##### Dataset extract #####

(** [u'\u2691'], the flag, and [u'\U0001F4A3'], the bomb. *)
Definition flag_text : pystr := [9873].
Definition bomb_text : pystr := [128163].

(** [str(hint) if hint else ' '] *)
Definition label (hint : Z) : pystr :=
  if hint =? 0 then [32] else pystr_of_string (str hint).

Record Button : Type := {
  text : pystr;
  down : bool;
  styleSheet : string;
  clicked_exits : bool
}.

(** [Button(' ', maximumWidth=24)] *)
Definition new_button : Button :=
  {| text := [32]; down := false; styleSheet := ""; clicked_exits := false |}.

Definition setText (t : pystr) (b : Button) : Button :=
  {| text := t; down := down b; styleSheet := styleSheet b;
     clicked_exits := clicked_exits b |}.

Definition setDown (d : bool) (b : Button) : Button :=
  {| text := text b; down := d; styleSheet := styleSheet b;
     clicked_exits := clicked_exits b |}.

Definition setStyleSheet (s : string) (b : Button) : Button :=
  {| text := text b; down := down b; styleSheet := s;
     clicked_exits := clicked_exits b |}.

(** [button.clicked.connect(sys.exit)] *)
Definition connect_exit (b : Button) : Button :=
  {| text := text b; down := down b; styleSheet := styleSheet b;
     clicked_exits := true |}.

Abbreviation buttons_t := (list (list Button)).

(** [self.cell(x, y)[CELL.BUTTON]] *)
Definition button_at (buttons : buttons_t) (x y : Z) : outcome Button :=
  row ← getitem buttons y; getitem row x.

(** A call [f] of a method of [self.cell(x, y)[CELL.BUTTON]]. *)
Definition button_update (buttons : buttons_t) (x y : Z) (f : Button → Button)
    : outcome buttons_t :=
  match py_index (length buttons) y with
  | None => Raise IndexError
  | Some j =>
    match buttons !! j with
    | None => Raise IndexError
    | Some row =>
      match py_index (length row) x with
      | None => Raise IndexError
      | Some i =>
        match row !! i with
        | None => Raise IndexError
        | Some b => Ok (<[j := <[i := f b]> row]> buttons)
        end
      end
    end
  end.

(** The window: the game with its [game_over] flag, the buttons, and
    whether [_show_win_pannel] has replaced the board by the button
    ['you won !']. *)
Record Window : Type := {
  ui : MinesweeperGameUI;
  buttons : buttons_t;
  win_pannel : bool
}.

(** The buttons made by the loops of [MinesweeperGameUI.__init__], one for
    each cell. *)
Definition make_buttons (width height : Z) : buttons_t :=
  (λ _, (λ _, new_button) <$> range width) <$> range height.

(** [MinesweeperGameUI.__init__] *)
Definition ui_init (width height mines : Z) (draws : list (Z * Z)) : outcome Window :=
  g ← init width height mines draws;
  Ok {| ui := {| game := g; game_over := false |};
        buttons := make_buttons width height;
        win_pannel := false |}.

(** [MinesweeperGameUI._set_flag] *)
Definition _set_flag (w : Window) (x y : Z) : outcome unit * Window :=
  match button_at (buttons w) x y with
  | Raise e => (Raise e, w)
  | OutOfFuel => (OutOfFuel, w)
  | Ok button =>
    let current_text := strip (text button) in
    if decide (current_text = flag_text) then
      match button_update (buttons w) x y (setText []) with
      | Ok bs => (Ok tt, {| ui := ui w; buttons := bs; win_pannel := win_pannel w |})
      | Raise e => (Raise e, w)
      | OutOfFuel => (OutOfFuel, w)
      end
    else if decide (current_text = []) then
      match button_update (buttons w) x y (setText flag_text) with
      | Ok bs => (Ok tt, {| ui := ui w; buttons := bs; win_pannel := win_pannel w |})
      | Raise e => (Raise e, w)
      | OutOfFuel => (OutOfFuel, w)
      end
    else (Ok tt, w)
  end.

(** [for x, y in self.bombs: self.cell(x, y)[CELL.BUTTON].setText(...)] *)
Fixpoint show_bombs (bs : buttons_t) (bombs : list coord) : outcome buttons_t * buttons_t :=
  match bombs with
  | [] => (Ok bs, bs)
  | (x, y) :: bombs' =>
    match button_update bs x y (setText bomb_text) with
    | Ok bs' => show_bombs bs' bombs'
    | Raise e => (Raise e, bs)
    | OutOfFuel => (OutOfFuel, bs)
    end
  end.

(** [for (x, y), hint in hints: button.setText(label); button.setDown(True)] *)
Fixpoint show_hints (bs : buttons_t) (hints : list (coord * Z)) : outcome buttons_t * buttons_t :=
  match hints with
  | [] => (Ok bs, bs)
  | ((x, y), hint) :: hints' =>
    match button_update bs x y (λ b, setDown true (setText (label hint) b)) with
    | Ok bs' => show_hints bs' hints'
    | Raise e => (Raise e, bs)
    | OutOfFuel => (OutOfFuel, bs)
    end
  end.

(** [for line in self._grid: for cell in line:
    cell[CELL.BUTTON].clicked.connect(sys.exit)] *)
Definition connect_exit_all (bs : buttons_t) : buttons_t :=
  (λ line : list Button, connect_exit <$> line) <$> bs.

Definition with_buttons (r : outcome buttons_t * buttons_t) (u : MinesweeperGameUI)
    (p : bool) : outcome unit * Window :=
  (match r.1 with Ok _ => Ok tt | Raise e => Raise e | OutOfFuel => OutOfFuel end,
   {| ui := u; buttons := r.2; win_pannel := p |}).

(** [MinesweeperGameUI._update_game] with what it does to the buttons. *)
Definition _update_game_buttons (fuel : nat) (w : Window) (x y : Z)
    : outcome unit * Window :=
  if game_over (ui w) then (Ok tt, w)
  else
    let '(r, g) := play fuel (game (ui w)) x y in
    match r with
    | Ok Won =>
      (Ok tt, {| ui := {| game := g; game_over := true |};
                 buttons := buttons w; win_pannel := true |})
    | Ok Lost =>
      let u := {| game := g; game_over := true |} in
      match button_update (buttons w) x y (setStyleSheet "background-color:red") with
      | Raise e => (Raise e, {| ui := u; buttons := buttons w; win_pannel := win_pannel w |})
      | OutOfFuel => (OutOfFuel, {| ui := u; buttons := buttons w; win_pannel := win_pannel w |})
      | Ok bs =>
        let r' := show_bombs bs (bombs g) in
        match r'.1 with
        | Ok bs' =>
          (Ok tt, {| ui := u; buttons := connect_exit_all bs';
                     win_pannel := win_pannel w |})
        | _ => with_buttons r' u (win_pannel w)
        end
      end
    | Ok (Hints hints) =>
      with_buttons (show_hints (buttons w) hints) {| game := g; game_over := false |}
                   (win_pannel w)
    | Raise e =>
      (Raise e, {| ui := {| game := g; game_over := false |};
                   buttons := buttons w; win_pannel := win_pannel w |})
    | OutOfFuel =>
      (OutOfFuel, {| ui := {| game := g; game_over := false |};
                     buttons := buttons w; win_pannel := win_pannel w |})
    end.
(** C3 (as the code has it): Welt's lookup of the premium link raises
    AttributeError exactly when the page has no header of the class
    r-header r-header--default. For such a page, fetched and parsed, the
    method returns no html with the flag false and logs the warning
    Could not identify if article is premium. The flag false is also the
    flag of a page whose header carries the premium link, and the pair of
    no html and false is what Handelsblatt's method returns for every
    article; a page whose header carries no premium link gets the flag
    true. In Zeit's method the lookup of the paywall aside does not
    raise: a fetched and parsed page without a link to a full view is
    returned with its html and its flag, and when the method returns no
    html with the flag false, the record written last is the warning
    about the request or the printed traceback. *)
Theorem C3_lookup_error_gets_the_premium_flag :
  (forall soup (s : State W),
      DeWelt.premium_icon_lookup soup s = (Raise AttributeError, s) <->
      find soup "header" [("class", Value "r-header r-header--default")]%string = None) /\
  (forall url s html s1 soup,
      _request url s = (Ok (Some html), s1) ->
      Str.is_empty html = false ->
      html_parser html = Ok soup ->
      find soup "header" [("class", Value "r-header r-header--default")]%string = None ->
      DeWelt._soup_get_html url s
      = (Ok (None, false),
         mkState (env s1)
                 (emitted s1 ++ [Log WARNING ("Could not identify if article is premium: "
                                              +:+ url +:+ ".")]))) /\
  (forall url s html s1 soup header icon,
      _request url s = (Ok (Some html), s1) ->
      Str.is_empty html = false ->
      html_parser html = Ok soup ->
      find soup "header" [("class", Value "r-header r-header--default")]%string = Some header ->
      find header "a" [("class", Value "is-link c-article-header__premium")]%string = Some icon ->
      DeWelt._soup_get_html url s = (Ok (Some html, false), s1)) /\
  (forall url s html s1 soup header,
      _request url s = (Ok (Some html), s1) ->
      Str.is_empty html = false ->
      html_parser html = Ok soup ->
      find soup "header" [("class", Value "r-header r-header--default")]%string = Some header ->
      find header "a" [("class", Value "is-link c-article-header__premium")]%string = None ->
      DeWelt._soup_get_html url s = (Ok (Some html, true), s1)) /\
  (forall url (s : State W),
      DeHandelsblatt._soup_get_html url s = (Ok (None, false), s)) /\
  (forall fuel url s html s1 soup,
      _request url s = (Ok (Some html), s1) ->
      html_parser html = Ok soup ->
      find soup "a" [("href"%string, Value (url +:+ "/komplettansicht"))] = None ->
      DeZeit._soup_get_html (S fuel) url s
      = (Ok (Some (Some html, negb (truthy (zeit_marker soup)))), s1)) /\
  (forall fuel url (s s' : State W),
      DeZeit._soup_get_html fuel url s = (Ok (Some (None, false)), s') ->
      (exists u out,
          emitted s' = out ++ [Log WARNING ("Problem requesting: " +:+ u)]) \/
      (exists out, emitted s' = out ++ [Stdout DeZeit.format_exc])).
Proof.
  split; [| split; [| split; [| split; [| split; [| split]]]]].
  - intros soup s. unfold DeWelt.premium_icon_lookup, find_on.
    destruct (find soup "header" _) as [header|]; split; intros Hr;
      [discriminate Hr | discriminate Hr | reflexivity | reflexivity].
  - intros url s html s1 soup Hreq Hne Hsoup Hheader.
    unfold DeWelt._soup_get_html. erewrite bind_step by exact Hreq.
    destruct html as [|c h]; [discriminate Hne |].
    erewrite bind_step by (apply BeautifulSoup_parsed; exact Hsoup).
    unfold try_except, bind, DeWelt.premium_icon_lookup, find_on.
    rewrite Hheader. reflexivity.
  - intros url s html s1 soup header icon Hreq Hne Hsoup Hheader Hicon.
    unfold DeWelt._soup_get_html. erewrite bind_step by exact Hreq.
    destruct html as [|c h]; [discriminate Hne |].
    erewrite bind_step by (apply BeautifulSoup_parsed; exact Hsoup).
    unfold try_except, bind, DeWelt.premium_icon_lookup, find_on.
    rewrite Hheader. unfold ret. rewrite Hicon. reflexivity.
  - intros url s html s1 soup header Hreq Hne Hsoup Hheader Hicon.
    unfold DeWelt._soup_get_html. erewrite bind_step by exact Hreq.
    destruct html as [|c h]; [discriminate Hne |].
    erewrite bind_step by (apply BeautifulSoup_parsed; exact Hsoup).
    unfold try_except, bind, DeWelt.premium_icon_lookup, find_on.
    rewrite Hheader. unfold ret. rewrite Hicon. reflexivity.
  - intros url s. reflexivity.
  - intros fuel url s html s1 soup Hreq Hsoup Hlink. simpl.
    unfold try_except at 1. erewrite bind_step by exact Hreq.
    unfold bind at 1. unfold try_except at 1.
    erewrite bind_step by (apply BeautifulSoup_parsed; exact Hsoup).
    unfold ret at 1. rewrite Hlink. reflexivity.
  - intros fuel. apply zeit_fallback_origin.
Qed.
(** The loop of [Pattern.sub]: replace every non-overlapping match, from
    left to right; after an empty match the next one has to advance. *)
Fixpoint sub_loop (fuel : nat) (r : regex) (repl : pystr)
    (prev : option ascii) (rest : pystr) (must_advance : bool) : pystr :=
  match fuel with
  | 0 => rest
  | S fuel' =>
      match search_from r prev [] rest must_advance with
      | None => rest
      | Some m =>
          m_before m ++ repl ++
          sub_loop fuel' r repl
            (last_char prev (m_before m ++ m_group m))
            (m_after m)
            (pystr_eqb (m_group m) [])
      end
  end.

(** [r.sub(repl, s)] for a replacement text without backslash (every
    value of [mapping] is one). *)
Definition re_sub (r : regex) (repl s : pystr) : pystr :=
  sub_loop (2 * length s + 2) r repl None s false.

(** ** The patterns of the module *)

(** [PROBLEMCHARS]: one character of the class
    = + / & < > ; ' double-quote ? % # $ @ , . space TAB CR LF *)
Definition problem_set : pystr :=
  str "=+/&<>;'" ++ [DQUOTE] ++ str "?%#$@,. " ++ [TAB; CR; LF].

Definition PROBLEMCHARS : regex := Cls (fun c => mem c problem_set).

(** [street_type_re = re.compile(r'\b\S+\.?$', re.IGNORECASE)]; the
    pattern has no letter, so that IGNORECASE changes nothing. *)
Definition not_space (c : ascii) : bool := negb (is_space c).
Definition is_dot (c : ascii) : bool := ascii_eqb c "."%char.

Definition street_type_re : regex :=
  Seq WordB (Seq (PlusCls not_space) (Seq (Opt (Cls is_dot)) Eol)).

(** [postcode_format_re = re.compile(r'^\d{5}(?:[-\s]\d{4})?$')] *)
Definition hyphen_or_space (c : ascii) : bool :=
  ascii_eqb c "-"%char || is_space c.

Definition postcode_format_re : regex :=
  Seq Bol
    (Seq (times 5 (Cls is_digit))
       (Seq (Opt (Seq (Cls hyphen_or_space) (times 4 (Cls is_digit)))) Eol)).

(** ** Field normalisers *)

(** [update_city_name]: the test [', WA' or ',WA' in name] is the
    disjunction of a string constant and a membership test. *)
Definition update_city_name (name : pystr) : pystr :=
  let name :=
    if truthy (py_or (PyStr (str ", WA")) (PyBool (contains (str ",WA") name)))
    then rstrip (str ", WA") name
    else name in
  capwords name.

(** The dictionary literal [mapping], in the order it is written. *)
Definition mapping : list (pystr * pystr) :=
  [ (str "St", str "Street");
    (str "St.", str "Street");
    (str "Rd.", str "Road");
    (str "Ave", str "Avenue");
    (str "NE", str "Northeast");
    (str "NW", str "Northwest");
    (str "SE", str "Southeast");
    (str "SW", str "Southwest");
    (str "WY", str "Way");
    (str "Ln", str "Lane");
    (str "ln", str "Lane") ].

(** [list(mapping.keys())] and [mapping[key]] *)
Definition keys (mapping : list (pystr * pystr)) : list pystr :=
  map fst mapping.

Fixpoint lookup_key (key : pystr) (mapping : list (pystr * pystr)) : option pystr :=
  match mapping with
  | [] => None
  | (k, v) :: rest => if pystr_eqb key k then Some v else lookup_key key rest
  end.

Definition in_list (x : pystr) (l : list pystr) : bool :=
  existsb (pystr_eqb x) l.

(** [update_street_name]: a match object is true; [mapping[street_type]]
    is read when [street_type] is a key, so that it cannot fail. *)
Definition update_street_name (name : pystr) (mapping : list (pystr * pystr)) : pystr :=
  match re_search street_type_re name with
  | Some m =>
      let street_type := m_group m in
      if in_list street_type (keys mapping)
      then match lookup_key street_type mapping with
           | Some better_street_type => re_sub street_type_re better_street_type name
           | None => name
           end
      else name
  | None => name
  end.

(** [update_postcode(postcode)] with the default [invalid = True]. *)
Definition update_postcode (postcode : pystr) : bool * pystr :=
  match re_search postcode_format_re postcode with
  | Some _ => (false, take 5 postcode)
  | None => (true, postcode)
  end.

(** ** Errors *)

Inductive error : Type :=
| KeyError (key : pystr)
| IndexError
| ValueError
| StopIteration
| ValidationError.

Inductive result (A : Type) : Type :=
| Ok (a : A)
| Raise (e : error).

Arguments Ok {A} a.
Arguments Raise {A} e.

Definition bind {A B} (x : result A) (f : A -> result B) : result B :=
  match x with
  | Ok a => f a
  | Raise e => Raise e
  end.

Notation "'let*' x ':=' c1 'in' c2" := (bind c1 (fun x => c2))
  (at level 10, x name, c1 at level 100, c2 at level 200).

(** [d[key]] *)
Definition getitem (d : gmap pystr pystr) (key : pystr) : result pystr :=
  match d !! key with
  | Some v => Ok v
  | None => Raise (KeyError key)
  end.

(** [l[i]] *)
Definition index {A} (l : list A) (i : nat) : result A :=
  match nth_error l i with
  | Some x => Ok x
  | None => Raise IndexError
  end.

(** ** Elements *)

Inductive Element : Type :=
  MkElement (tag : pystr) (attrib : gmap pystr pystr) (children : list Element).

Definition tag (e : Element) : pystr :=
  match e with MkElement t _ _ => t end.
Definition attrib (e : Element) : gmap pystr pystr :=
  match e with MkElement _ a _ => a end.
Definition children (e : Element) : list Element :=
  match e with MkElement _ _ c => c end.

(** [element.iter()]: the element, then everything below it, in document
    order. *)
Fixpoint iter_all (e : Element) : list Element :=
  match e with
  | MkElement _ _ cs => e :: flat_map iter_all cs
  end.

(** [element.iter(name)] *)
Definition iter (name : pystr) (e : Element) : list Element :=
  filter (fun x => tag x = name) (iter_all e).

(** ** Records *)

Definition NODE_FIELDS : list pystr :=
  [str "id"; str "lat"; str "lon"; str "user"; str "uid"; str "version";
   str "changeset"; str "timestamp"].
Definition NODE_TAGS_FIELDS : list pystr :=
  [str "id"; str "key"; str "value"; str "type"].
Definition WAY_FIELDS : list pystr :=
  [str "id"; str "user"; str "uid"; str "version"; str "changeset";
   str "timestamp"].
Definition WAY_TAGS_FIELDS : list pystr :=
  [str "id"; str "key"; str "value"; str "type"].
Definition WAY_NODES_FIELDS : list pystr :=
  [str "id"; str "node_id"; str "position"].

(** The dictionary [node_tag] / [way_tag] of one tag child. *)
Record TagRecord : Type := MkTag {
  tag_id : pystr;
  tag_key : pystr;
  tag_value : pystr;
  tag_type : pystr
}.

(** The dictionary [nd_tags] of one nd child. *)
Record WayNode : Type := MkWayNode {
  wn_id : pystr;
  wn_node_id : pystr;
  wn_position : nat
}.

Record NodeResult : Type := MkNodeResult {
  node : gmap pystr pystr;
  node_tags : list TagRecord
}.

Record WayResult : Type := MkWayResult {
  way : gmap pystr pystr;
  way_nodes : list WayNode;
  way_tags : list TagRecord
}.

(** ** The extractors *)

(** [for key in fields: attribs[key] = element.attrib[key]] *)
Fixpoint copy_fields (element : Element) (fields : list pystr)
    (attribs : gmap pystr pystr) : result (gmap pystr pystr) :=
  match fields with
  | [] => Ok attribs
  | key :: fields' =>
      let* v := getitem (attrib element) key in
      copy_fields element fields' (<[key := v]> attribs)
  end.

(** The body of the loop over the tag children, which [extract_node] and
    [extract_way] have in the same words.  [None] is [continue]. *)
Definition shape_tag (attribs : gmap pystr pystr) (problem_chars : regex)
    (default_tag_type : pystr) (t : Element) : result (option TagRecord) :=
  let* id := getitem attribs (str "id") in
  let* value := getitem (attrib t) (str "v") in
  let* k := getitem (attrib t) (str "k") in
  match re_search problem_chars k with
  | Some _ => Ok None
  | None =>
      let* key_type :=
        (if contains (str ":") k
         then
           let* key := index (split1 ":"%char k) 1 in
           let* type := index (split1 ":"%char k) 0 in
           Ok (key, type)
         else Ok (k, default_tag_type)) in
      let key := fst key_type in
      let type := snd key_type in
      let value :=
        if pystr_eqb key (str "city") then update_city_name value else value in
      let value :=
        if truthy (py_or (PyBool (pystr_eqb key (str "street")))
                         (PyStr (str "street:name")))
        then update_street_name value mapping
        else value in
      let value :=
        if pystr_eqb key (str "postcode")
        then
          let (invalid, value) := update_postcode value in
          if invalid then str "fixme:" ++ value else value
        else value in
      Ok (Some (MkTag id key value type))
  end.

(** [for tag in element.iter("tag"): ... tags.append(node_tag)] *)
Fixpoint tag_loop (attribs : gmap pystr pystr) (problem_chars : regex)
    (default_tag_type : pystr) (ts : list Element) (tags : list TagRecord)
    : result (list TagRecord) :=
  match ts with
  | [] => Ok tags
  | t :: ts' =>
      let* r := shape_tag attribs problem_chars default_tag_type t in
      tag_loop attribs problem_chars default_tag_type ts'
        (match r with Some x => tags ++ [x] | None => tags end)
  end.

(** [for counter, nd in enumerate(element.iter("nd")): ...] *)
Fixpoint nd_loop (attribs : gmap pystr pystr) (nds : list Element)
    (counter : nat) (nodes : list WayNode) : result (list WayNode) :=
  match nds with
  | [] => Ok nodes
  | nd :: nds' =>
      let* id := getitem attribs (str "id") in
      let* ref := getitem (attrib nd) (str "ref") in
      nd_loop attribs nds' (S counter) (nodes ++ [MkWayNode id ref counter])
  end.

Definition extract_node (element : Element) (node_attr_fields : list pystr)
    (problem_chars : regex) (default_tag_type : pystr) : result NodeResult :=
  let* attribs := copy_fields element node_attr_fields ∅ in
  let* tags := tag_loop attribs problem_chars default_tag_type
                 (iter (str "tag") element) [] in
  Ok (MkNodeResult attribs tags).

(** [extract_way] searches the module's [PROBLEMCHARS], not its
    [problem_chars] argument. *)
Definition extract_way (element : Element) (way_attr_fields : list pystr)
    (problem_chars : regex) (default_tag_type : pystr) : result WayResult :=
  let* attribs := copy_fields element way_attr_fields ∅ in
  let* tags := tag_loop attribs PROBLEMCHARS default_tag_type
                 (iter (str "tag") element) [] in
  let* nodes := nd_loop attribs (iter (str "nd") element) 0 [] in
  Ok (MkWayResult attribs nodes tags).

#####

■ **Your task**:
Everything from the line with "Definition NODE_FIELDS : list" through the line with "(** ** The extractors *)" should be written out exactly as it appears above, end lines included, and nothing outside that range.

■ **Worked solution**:
Definition NODE_FIELDS : list pystr :=
  [str "id"; str "lat"; str "lon"; str "user"; str "uid"; str "version";
   str "changeset"; str "timestamp"].
Definition NODE_TAGS_FIELDS : list pystr :=
  [str "id"; str "key"; str "value"; str "type"].
Definition WAY_FIELDS : list pystr :=
  [str "id"; str "user"; str "uid"; str "version"; str "changeset";
   str "timestamp"].
Definition WAY_TAGS_FIELDS : list pystr :=
  [str "id"; str "key"; str "value"; str "type"].
Definition WAY_NODES_FIELDS : list pystr :=
  [str "id"; str "node_id"; str "position"].

(** The dictionary [node_tag] / [way_tag] of one tag child. *)
Record TagRecord : Type := MkTag {
  tag_id : pystr;
  tag_key : pystr;
  tag_value : pystr;
  tag_type : pystr
}.

(** The dictionary [nd_tags] of one nd child. *)
Record WayNode : Type := MkWayNode {
  wn_id : pystr;
  wn_node_id : pystr;
  wn_position : nat
}.

Record NodeResult : Type := MkNodeResult {
  node : gmap pystr pystr;
  node_tags : list TagRecord
}.

Record WayResult : Type := MkWayResult {
  way : gmap pystr pystr;
  way_nodes : list WayNode;
  way_tags : list TagRecord
}.

(** ** The extractors *)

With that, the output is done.